Lines to return, exactly: from the line with "(** Module accounts" to the line with "ai_fees : fee_inv (feesplit_view a);" in the entries below, both included.

==== Data ====

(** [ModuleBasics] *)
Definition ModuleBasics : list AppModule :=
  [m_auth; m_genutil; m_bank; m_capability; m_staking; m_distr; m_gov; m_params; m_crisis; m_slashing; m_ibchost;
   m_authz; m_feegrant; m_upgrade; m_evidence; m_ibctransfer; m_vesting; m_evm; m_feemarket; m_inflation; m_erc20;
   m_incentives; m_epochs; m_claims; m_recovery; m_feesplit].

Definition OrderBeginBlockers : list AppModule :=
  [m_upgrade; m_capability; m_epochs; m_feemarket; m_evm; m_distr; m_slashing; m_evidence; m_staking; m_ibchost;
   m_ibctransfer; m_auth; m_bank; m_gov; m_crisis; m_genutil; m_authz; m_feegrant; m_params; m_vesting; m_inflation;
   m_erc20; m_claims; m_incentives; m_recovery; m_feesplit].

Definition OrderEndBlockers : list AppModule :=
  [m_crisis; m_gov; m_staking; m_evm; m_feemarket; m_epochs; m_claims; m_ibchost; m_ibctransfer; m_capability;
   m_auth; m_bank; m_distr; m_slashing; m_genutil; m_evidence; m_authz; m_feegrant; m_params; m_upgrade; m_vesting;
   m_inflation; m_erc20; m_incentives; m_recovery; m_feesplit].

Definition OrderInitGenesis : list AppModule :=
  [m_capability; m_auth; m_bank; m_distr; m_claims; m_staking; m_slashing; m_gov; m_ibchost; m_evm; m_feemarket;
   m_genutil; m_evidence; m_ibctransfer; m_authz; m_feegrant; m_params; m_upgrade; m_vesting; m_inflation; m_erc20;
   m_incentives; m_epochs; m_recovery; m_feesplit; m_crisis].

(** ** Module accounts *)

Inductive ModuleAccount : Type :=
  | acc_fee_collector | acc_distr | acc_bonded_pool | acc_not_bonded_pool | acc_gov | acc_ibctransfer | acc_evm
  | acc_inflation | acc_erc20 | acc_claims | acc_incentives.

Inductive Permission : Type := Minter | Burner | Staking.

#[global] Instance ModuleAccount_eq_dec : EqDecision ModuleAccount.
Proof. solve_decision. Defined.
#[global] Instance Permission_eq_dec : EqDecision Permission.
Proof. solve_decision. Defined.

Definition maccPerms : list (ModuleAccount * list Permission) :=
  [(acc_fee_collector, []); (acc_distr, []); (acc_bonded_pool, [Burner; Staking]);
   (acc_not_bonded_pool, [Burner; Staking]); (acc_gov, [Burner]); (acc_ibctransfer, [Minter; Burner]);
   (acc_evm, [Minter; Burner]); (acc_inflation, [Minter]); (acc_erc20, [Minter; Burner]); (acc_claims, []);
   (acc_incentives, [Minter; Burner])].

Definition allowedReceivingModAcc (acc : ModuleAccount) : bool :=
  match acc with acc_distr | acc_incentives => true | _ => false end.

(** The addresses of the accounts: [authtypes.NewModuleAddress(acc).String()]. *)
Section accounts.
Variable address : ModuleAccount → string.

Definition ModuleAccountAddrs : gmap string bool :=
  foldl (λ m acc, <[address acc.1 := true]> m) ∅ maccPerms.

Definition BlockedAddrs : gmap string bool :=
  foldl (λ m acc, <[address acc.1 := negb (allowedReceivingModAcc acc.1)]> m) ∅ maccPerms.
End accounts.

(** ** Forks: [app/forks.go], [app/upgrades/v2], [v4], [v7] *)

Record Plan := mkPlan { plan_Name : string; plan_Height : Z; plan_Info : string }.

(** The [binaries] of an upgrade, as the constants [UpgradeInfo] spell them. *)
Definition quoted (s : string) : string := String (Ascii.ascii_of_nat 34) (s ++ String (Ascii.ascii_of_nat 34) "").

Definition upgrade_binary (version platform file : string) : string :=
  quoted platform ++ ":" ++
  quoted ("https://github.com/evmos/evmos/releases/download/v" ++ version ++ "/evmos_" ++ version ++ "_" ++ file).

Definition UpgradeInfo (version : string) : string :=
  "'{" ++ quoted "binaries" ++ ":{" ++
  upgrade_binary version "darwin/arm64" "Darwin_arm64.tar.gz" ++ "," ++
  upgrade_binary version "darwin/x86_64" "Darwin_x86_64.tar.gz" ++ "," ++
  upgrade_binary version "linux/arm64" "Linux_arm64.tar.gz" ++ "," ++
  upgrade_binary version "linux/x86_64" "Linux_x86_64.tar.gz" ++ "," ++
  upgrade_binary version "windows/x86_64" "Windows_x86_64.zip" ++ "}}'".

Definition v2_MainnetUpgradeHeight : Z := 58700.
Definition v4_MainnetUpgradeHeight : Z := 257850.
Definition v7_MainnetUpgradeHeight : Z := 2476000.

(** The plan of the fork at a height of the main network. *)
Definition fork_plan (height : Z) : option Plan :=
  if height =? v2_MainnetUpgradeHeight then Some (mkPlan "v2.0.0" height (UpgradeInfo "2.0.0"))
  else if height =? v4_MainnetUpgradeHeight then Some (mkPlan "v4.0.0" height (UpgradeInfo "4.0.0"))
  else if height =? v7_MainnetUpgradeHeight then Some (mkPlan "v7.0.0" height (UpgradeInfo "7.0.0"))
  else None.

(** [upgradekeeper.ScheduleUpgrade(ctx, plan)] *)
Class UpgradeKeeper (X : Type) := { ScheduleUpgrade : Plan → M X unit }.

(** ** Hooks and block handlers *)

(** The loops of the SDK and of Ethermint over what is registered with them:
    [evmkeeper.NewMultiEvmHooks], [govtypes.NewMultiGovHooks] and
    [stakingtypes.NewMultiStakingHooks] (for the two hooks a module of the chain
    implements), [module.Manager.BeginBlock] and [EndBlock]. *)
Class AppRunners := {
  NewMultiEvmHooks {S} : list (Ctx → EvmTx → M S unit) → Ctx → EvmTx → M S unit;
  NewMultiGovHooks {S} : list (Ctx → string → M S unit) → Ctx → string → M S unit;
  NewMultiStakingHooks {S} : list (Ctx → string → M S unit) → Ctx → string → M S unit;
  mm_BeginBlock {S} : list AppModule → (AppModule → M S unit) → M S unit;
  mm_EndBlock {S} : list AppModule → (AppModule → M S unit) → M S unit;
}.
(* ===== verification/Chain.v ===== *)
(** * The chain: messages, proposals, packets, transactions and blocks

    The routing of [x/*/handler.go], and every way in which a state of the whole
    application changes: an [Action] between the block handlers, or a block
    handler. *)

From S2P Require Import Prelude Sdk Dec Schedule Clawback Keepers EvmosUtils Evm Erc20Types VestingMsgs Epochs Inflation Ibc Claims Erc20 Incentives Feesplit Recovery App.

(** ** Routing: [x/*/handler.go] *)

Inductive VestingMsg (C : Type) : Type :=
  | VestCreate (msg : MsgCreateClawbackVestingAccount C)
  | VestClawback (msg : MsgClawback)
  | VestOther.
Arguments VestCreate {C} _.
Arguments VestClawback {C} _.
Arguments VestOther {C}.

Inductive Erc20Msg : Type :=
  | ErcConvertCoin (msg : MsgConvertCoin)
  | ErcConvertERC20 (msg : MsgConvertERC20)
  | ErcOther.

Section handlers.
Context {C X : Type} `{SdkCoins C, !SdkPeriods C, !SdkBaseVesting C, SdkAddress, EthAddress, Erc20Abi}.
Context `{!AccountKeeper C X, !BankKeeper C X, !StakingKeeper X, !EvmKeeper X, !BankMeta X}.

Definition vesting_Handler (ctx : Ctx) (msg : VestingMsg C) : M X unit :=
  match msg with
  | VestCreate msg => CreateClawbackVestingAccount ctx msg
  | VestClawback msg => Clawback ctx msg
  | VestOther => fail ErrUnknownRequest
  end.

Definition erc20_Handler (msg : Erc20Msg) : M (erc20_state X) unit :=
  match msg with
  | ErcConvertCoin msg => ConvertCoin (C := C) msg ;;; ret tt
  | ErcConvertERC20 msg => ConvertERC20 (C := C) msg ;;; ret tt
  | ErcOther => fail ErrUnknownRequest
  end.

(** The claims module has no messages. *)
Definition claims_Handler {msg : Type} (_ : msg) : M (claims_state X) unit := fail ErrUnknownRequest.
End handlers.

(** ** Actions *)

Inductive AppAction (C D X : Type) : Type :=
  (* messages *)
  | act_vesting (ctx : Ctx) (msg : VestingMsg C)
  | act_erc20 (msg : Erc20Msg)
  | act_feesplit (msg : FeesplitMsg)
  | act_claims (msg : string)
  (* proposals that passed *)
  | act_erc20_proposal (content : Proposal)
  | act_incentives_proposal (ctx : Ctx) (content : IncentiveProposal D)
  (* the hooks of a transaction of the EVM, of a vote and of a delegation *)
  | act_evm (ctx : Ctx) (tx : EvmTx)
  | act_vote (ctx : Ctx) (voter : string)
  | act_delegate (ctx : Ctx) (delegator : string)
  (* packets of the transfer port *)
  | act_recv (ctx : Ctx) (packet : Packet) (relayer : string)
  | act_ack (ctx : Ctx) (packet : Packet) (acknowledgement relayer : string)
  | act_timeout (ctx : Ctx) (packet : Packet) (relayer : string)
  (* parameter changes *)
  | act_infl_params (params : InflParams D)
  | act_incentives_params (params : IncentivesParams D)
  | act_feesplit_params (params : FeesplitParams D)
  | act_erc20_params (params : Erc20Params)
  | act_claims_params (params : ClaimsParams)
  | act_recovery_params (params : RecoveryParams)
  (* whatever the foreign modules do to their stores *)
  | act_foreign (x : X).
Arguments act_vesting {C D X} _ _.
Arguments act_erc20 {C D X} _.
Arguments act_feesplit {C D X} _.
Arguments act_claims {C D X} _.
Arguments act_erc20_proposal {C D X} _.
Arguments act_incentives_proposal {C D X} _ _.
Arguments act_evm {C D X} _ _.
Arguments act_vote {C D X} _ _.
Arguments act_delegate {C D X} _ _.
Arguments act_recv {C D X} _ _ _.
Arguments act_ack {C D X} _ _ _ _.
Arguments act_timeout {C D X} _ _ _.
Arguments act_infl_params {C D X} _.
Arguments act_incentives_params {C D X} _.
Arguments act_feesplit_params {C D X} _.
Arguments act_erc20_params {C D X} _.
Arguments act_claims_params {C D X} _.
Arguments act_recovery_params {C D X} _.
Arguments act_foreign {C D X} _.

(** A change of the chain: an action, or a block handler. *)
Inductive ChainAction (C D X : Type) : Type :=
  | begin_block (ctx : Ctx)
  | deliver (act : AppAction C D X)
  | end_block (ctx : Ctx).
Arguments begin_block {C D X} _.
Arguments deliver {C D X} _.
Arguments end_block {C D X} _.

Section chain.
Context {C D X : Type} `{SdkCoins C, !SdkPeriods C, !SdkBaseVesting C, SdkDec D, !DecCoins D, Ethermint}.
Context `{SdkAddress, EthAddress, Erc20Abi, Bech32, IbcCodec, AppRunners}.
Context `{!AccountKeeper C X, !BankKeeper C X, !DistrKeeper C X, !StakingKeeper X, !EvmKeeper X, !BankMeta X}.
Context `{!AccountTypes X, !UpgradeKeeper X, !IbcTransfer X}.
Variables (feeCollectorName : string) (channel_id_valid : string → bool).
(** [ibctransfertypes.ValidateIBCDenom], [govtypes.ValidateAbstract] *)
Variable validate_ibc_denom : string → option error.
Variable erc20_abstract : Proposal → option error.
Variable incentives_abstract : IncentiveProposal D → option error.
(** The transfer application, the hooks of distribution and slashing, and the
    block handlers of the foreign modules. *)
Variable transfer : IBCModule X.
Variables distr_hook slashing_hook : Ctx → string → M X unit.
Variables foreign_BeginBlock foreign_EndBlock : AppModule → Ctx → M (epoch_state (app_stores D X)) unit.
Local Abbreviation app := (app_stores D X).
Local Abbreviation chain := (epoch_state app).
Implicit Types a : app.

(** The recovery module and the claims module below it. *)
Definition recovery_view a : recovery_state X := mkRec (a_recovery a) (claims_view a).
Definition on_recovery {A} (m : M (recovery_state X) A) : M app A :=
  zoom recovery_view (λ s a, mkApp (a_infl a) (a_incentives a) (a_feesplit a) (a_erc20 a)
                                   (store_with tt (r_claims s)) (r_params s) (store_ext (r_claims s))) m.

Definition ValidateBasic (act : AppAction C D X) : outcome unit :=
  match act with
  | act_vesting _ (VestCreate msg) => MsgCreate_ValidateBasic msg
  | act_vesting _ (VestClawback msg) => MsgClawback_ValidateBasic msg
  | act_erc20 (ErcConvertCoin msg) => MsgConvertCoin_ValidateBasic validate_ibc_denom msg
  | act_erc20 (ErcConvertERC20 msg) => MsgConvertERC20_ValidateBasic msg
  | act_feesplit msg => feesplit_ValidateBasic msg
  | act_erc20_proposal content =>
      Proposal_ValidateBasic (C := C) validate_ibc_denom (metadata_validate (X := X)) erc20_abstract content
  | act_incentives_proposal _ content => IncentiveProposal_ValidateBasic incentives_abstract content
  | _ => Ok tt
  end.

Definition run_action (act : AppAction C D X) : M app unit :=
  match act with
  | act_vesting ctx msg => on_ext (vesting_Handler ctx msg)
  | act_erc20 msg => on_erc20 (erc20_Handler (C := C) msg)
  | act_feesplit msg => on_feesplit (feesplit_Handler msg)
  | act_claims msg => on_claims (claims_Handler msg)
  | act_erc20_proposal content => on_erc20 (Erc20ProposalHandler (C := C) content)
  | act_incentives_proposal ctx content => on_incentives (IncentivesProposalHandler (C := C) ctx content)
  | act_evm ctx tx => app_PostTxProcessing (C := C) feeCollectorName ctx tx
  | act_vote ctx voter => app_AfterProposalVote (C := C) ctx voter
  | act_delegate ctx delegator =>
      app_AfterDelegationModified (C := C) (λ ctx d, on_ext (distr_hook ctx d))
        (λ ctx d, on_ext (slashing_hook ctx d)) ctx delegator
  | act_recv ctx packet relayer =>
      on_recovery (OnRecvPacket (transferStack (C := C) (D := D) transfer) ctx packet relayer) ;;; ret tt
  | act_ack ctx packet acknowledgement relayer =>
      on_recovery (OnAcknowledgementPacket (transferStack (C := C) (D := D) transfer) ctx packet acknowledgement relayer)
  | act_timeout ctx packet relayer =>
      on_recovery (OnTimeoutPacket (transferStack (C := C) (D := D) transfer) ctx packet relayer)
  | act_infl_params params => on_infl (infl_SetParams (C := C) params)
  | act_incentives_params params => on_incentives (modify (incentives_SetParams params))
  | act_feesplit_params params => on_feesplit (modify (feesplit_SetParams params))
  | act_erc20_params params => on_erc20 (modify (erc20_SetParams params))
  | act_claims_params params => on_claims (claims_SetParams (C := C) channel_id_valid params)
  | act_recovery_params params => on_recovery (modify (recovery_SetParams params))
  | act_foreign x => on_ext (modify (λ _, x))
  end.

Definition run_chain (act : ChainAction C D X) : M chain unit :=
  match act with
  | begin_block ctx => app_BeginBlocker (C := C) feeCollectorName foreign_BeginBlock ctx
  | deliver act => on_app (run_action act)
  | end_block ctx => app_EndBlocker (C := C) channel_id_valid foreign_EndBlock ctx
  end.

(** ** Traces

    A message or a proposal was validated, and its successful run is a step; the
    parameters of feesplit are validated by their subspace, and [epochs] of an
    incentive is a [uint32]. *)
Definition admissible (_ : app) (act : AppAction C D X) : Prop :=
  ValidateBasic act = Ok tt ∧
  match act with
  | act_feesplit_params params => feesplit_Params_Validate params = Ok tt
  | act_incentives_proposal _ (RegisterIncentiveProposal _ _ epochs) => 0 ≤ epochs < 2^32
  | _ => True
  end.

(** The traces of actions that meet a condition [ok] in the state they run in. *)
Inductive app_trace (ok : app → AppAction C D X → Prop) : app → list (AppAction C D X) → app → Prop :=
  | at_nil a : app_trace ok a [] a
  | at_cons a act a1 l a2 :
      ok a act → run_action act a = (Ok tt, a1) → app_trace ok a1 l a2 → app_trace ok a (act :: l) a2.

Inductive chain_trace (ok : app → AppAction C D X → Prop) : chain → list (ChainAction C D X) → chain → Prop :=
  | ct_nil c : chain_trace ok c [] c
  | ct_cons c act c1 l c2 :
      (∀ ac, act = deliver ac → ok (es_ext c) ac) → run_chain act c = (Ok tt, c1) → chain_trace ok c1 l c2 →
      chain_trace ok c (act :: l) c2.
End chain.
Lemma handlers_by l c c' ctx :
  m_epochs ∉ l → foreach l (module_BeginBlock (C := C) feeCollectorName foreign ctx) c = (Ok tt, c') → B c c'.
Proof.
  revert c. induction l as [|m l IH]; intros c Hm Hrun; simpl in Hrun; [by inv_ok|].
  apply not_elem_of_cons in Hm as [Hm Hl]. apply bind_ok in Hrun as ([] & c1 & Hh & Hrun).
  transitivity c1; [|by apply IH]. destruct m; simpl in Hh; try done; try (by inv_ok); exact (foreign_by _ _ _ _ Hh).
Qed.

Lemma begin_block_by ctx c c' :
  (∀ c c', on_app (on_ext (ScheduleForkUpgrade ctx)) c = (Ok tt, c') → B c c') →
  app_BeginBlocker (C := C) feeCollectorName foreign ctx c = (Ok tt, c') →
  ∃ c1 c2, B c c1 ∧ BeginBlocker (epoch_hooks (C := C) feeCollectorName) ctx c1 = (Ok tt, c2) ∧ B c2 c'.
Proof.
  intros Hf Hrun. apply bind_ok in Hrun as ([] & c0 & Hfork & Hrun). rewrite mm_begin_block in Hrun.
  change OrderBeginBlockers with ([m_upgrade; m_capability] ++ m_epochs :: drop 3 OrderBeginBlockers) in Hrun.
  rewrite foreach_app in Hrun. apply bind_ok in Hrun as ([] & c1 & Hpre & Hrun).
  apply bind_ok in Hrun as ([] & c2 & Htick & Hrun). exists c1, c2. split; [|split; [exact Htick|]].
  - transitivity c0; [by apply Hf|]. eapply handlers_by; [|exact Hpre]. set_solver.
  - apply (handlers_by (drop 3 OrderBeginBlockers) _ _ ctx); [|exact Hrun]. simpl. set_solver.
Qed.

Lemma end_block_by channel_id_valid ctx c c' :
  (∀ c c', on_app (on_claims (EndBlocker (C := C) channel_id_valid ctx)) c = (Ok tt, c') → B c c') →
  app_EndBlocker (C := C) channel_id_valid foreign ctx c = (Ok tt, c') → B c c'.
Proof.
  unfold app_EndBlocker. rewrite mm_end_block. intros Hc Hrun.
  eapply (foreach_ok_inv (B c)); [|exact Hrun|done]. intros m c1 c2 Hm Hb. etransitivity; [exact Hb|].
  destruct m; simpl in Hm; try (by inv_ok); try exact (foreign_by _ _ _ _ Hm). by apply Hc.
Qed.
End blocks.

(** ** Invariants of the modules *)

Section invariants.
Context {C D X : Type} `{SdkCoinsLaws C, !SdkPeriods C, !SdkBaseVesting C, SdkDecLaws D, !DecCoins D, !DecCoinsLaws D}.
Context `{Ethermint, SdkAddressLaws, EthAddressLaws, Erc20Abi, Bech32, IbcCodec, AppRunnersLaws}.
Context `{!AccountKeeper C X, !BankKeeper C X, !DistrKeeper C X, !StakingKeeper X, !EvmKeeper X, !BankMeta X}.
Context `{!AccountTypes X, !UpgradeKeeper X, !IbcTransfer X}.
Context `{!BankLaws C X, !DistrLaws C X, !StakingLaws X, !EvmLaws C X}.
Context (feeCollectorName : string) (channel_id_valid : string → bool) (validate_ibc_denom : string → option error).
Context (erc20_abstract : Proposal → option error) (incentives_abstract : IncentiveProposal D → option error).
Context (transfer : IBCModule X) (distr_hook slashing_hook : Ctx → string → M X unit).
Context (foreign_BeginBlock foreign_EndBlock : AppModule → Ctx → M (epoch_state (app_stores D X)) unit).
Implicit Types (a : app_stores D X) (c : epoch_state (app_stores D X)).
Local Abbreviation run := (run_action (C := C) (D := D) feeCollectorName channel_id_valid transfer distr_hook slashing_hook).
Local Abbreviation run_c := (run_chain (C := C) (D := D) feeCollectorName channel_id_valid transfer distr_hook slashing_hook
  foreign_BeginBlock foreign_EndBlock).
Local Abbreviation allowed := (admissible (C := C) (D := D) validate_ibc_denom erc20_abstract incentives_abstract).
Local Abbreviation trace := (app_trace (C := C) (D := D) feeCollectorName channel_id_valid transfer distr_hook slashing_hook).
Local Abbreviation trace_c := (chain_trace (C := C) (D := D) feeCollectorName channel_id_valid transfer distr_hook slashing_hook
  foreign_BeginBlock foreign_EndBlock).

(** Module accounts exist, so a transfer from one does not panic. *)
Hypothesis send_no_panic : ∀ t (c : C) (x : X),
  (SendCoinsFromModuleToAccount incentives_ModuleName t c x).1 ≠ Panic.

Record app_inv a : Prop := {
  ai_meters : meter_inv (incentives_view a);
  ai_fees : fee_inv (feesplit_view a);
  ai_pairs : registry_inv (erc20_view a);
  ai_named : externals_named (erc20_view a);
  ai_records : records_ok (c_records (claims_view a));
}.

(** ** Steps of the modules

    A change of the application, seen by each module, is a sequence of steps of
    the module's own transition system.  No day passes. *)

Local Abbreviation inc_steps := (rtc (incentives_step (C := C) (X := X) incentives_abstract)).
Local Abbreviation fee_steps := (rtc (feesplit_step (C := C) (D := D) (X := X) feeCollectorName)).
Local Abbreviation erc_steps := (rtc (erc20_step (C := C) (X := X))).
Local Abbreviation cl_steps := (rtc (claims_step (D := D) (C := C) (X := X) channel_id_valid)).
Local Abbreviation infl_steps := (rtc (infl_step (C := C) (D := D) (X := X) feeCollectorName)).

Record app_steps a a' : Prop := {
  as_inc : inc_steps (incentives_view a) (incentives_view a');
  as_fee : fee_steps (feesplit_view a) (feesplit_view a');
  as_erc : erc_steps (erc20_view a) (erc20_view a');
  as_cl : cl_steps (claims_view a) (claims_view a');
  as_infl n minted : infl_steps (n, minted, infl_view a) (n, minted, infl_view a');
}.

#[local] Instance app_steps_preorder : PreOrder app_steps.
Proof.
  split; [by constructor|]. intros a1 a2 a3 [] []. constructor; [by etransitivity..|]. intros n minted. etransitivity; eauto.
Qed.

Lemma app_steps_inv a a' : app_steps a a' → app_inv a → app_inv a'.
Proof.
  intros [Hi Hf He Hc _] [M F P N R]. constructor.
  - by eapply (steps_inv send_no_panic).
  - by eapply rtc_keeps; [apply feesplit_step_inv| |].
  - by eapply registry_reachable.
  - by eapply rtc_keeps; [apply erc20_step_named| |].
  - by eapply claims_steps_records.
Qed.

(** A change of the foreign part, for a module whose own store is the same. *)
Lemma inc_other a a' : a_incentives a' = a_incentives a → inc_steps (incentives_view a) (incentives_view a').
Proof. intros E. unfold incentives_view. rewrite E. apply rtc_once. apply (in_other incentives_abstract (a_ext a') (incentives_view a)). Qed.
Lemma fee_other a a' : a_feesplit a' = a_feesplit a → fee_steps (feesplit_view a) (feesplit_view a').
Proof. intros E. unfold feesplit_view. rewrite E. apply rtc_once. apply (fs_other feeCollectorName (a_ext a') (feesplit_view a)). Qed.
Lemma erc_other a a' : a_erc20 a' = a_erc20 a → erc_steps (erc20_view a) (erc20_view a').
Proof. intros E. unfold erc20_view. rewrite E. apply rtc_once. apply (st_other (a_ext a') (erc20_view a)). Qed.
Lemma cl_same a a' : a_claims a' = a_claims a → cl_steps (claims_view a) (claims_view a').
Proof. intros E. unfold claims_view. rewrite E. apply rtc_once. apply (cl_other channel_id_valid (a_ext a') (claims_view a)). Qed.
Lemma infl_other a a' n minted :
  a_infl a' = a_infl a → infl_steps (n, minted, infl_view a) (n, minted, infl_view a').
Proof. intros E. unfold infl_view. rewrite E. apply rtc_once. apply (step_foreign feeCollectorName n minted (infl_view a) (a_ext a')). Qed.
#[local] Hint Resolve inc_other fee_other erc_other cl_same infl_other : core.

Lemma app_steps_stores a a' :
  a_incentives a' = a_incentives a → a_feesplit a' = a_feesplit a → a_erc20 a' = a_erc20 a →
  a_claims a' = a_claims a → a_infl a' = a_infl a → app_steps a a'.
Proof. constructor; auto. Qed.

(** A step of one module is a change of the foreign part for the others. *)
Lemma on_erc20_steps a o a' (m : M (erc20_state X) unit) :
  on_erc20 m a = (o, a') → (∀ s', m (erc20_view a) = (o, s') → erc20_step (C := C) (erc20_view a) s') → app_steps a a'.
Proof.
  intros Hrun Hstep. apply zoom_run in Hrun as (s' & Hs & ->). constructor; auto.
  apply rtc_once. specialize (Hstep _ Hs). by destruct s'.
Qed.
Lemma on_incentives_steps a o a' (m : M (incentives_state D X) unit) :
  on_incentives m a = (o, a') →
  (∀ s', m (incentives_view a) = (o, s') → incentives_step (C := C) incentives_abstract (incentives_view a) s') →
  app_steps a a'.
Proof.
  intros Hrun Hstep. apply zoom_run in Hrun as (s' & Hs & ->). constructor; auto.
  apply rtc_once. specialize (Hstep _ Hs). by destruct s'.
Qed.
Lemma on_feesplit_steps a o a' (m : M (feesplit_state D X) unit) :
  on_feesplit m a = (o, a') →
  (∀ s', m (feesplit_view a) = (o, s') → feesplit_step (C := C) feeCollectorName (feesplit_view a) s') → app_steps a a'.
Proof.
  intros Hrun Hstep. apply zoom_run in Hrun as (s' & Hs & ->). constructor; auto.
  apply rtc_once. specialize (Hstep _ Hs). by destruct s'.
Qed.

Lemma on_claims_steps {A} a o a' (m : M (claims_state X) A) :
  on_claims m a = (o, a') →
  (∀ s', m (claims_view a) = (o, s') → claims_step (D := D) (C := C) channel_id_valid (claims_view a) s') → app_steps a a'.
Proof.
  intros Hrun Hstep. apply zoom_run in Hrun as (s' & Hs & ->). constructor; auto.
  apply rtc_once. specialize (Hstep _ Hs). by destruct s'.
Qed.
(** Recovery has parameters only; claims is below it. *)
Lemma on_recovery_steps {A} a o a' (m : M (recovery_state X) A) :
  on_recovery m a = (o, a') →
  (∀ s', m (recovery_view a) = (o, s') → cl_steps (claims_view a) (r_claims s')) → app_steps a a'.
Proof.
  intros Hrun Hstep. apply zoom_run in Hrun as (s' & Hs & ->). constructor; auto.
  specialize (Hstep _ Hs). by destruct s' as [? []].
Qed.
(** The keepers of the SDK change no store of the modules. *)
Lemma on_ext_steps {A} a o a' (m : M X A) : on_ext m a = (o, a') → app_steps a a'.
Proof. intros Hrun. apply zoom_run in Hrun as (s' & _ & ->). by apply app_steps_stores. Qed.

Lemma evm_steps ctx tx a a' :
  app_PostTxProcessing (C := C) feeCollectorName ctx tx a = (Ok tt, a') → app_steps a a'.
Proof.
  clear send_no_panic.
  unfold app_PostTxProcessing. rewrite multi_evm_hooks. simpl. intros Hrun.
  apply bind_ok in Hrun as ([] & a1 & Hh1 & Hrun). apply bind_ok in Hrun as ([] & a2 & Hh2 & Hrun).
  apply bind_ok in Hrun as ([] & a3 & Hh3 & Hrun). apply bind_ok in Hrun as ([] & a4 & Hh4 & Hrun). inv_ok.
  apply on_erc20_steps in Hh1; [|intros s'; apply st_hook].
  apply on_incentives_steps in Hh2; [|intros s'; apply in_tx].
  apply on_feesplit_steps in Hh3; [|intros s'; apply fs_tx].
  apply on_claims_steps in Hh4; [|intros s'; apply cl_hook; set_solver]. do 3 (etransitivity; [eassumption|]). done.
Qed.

====

◆ Response to the exercise ◆
(** Module accounts exist, so a transfer from one does not panic. *)
Hypothesis send_no_panic : ∀ t (c : C) (x : X),
  (SendCoinsFromModuleToAccount incentives_ModuleName t c x).1 ≠ Panic.

Record app_inv a : Prop := {
  ai_meters : meter_inv (incentives_view a);
  ai_fees : fee_inv (feesplit_view a);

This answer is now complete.